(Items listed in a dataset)
----

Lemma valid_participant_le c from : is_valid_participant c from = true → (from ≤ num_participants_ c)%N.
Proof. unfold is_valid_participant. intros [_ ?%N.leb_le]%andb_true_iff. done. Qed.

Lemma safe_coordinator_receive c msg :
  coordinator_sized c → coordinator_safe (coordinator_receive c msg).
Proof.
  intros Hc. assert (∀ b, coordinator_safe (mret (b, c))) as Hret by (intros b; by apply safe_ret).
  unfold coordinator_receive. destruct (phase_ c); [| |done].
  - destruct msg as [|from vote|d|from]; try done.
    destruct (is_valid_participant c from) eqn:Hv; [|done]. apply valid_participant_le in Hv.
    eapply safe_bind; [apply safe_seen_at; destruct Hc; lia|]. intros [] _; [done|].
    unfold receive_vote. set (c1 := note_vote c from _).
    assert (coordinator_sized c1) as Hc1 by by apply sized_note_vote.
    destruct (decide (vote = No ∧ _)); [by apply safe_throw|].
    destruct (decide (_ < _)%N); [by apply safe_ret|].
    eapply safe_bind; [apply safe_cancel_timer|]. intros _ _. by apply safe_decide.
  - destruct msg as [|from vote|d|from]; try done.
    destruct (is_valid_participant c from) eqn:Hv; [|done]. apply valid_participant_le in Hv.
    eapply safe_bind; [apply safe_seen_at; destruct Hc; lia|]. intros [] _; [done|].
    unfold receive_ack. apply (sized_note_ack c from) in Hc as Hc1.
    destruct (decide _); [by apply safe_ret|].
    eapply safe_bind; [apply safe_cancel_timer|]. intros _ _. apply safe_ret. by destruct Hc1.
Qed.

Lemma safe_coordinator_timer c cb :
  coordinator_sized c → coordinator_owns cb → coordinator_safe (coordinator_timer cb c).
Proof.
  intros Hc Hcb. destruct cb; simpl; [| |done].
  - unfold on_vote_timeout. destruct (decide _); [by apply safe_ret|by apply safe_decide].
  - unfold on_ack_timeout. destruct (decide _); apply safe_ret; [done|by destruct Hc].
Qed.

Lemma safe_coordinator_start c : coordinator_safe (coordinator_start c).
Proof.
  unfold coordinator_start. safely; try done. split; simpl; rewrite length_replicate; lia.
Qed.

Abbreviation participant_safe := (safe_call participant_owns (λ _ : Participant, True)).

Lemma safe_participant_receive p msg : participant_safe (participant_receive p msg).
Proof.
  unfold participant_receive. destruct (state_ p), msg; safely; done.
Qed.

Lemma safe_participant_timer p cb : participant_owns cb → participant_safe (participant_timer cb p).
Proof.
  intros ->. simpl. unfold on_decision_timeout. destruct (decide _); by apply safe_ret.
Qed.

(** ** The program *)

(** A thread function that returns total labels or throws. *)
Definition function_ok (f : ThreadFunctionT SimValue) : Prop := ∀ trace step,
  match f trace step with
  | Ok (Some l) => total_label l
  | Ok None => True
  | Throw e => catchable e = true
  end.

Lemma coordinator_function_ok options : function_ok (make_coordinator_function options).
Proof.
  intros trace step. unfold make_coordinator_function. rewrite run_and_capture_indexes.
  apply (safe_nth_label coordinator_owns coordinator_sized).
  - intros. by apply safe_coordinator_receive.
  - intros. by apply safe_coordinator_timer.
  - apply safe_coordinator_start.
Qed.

----

*Assignment*: Wherever a line in the data above contains the word "Lemma", copy that line.

*Written answer*:
Lemma valid_participant_le c from : is_valid_participant c from = true → (from ≤ num_participants_ c)%N.
Lemma safe_coordinator_receive c msg :
Lemma safe_coordinator_timer c cb :
Lemma safe_coordinator_start c : coordinator_safe (coordinator_start c).
Lemma safe_participant_receive p msg : participant_safe (participant_receive p msg).
Lemma safe_participant_timer p cb : participant_owns cb → participant_safe (participant_timer cb p).
Lemma coordinator_function_ok options : function_ok (make_coordinator_function options).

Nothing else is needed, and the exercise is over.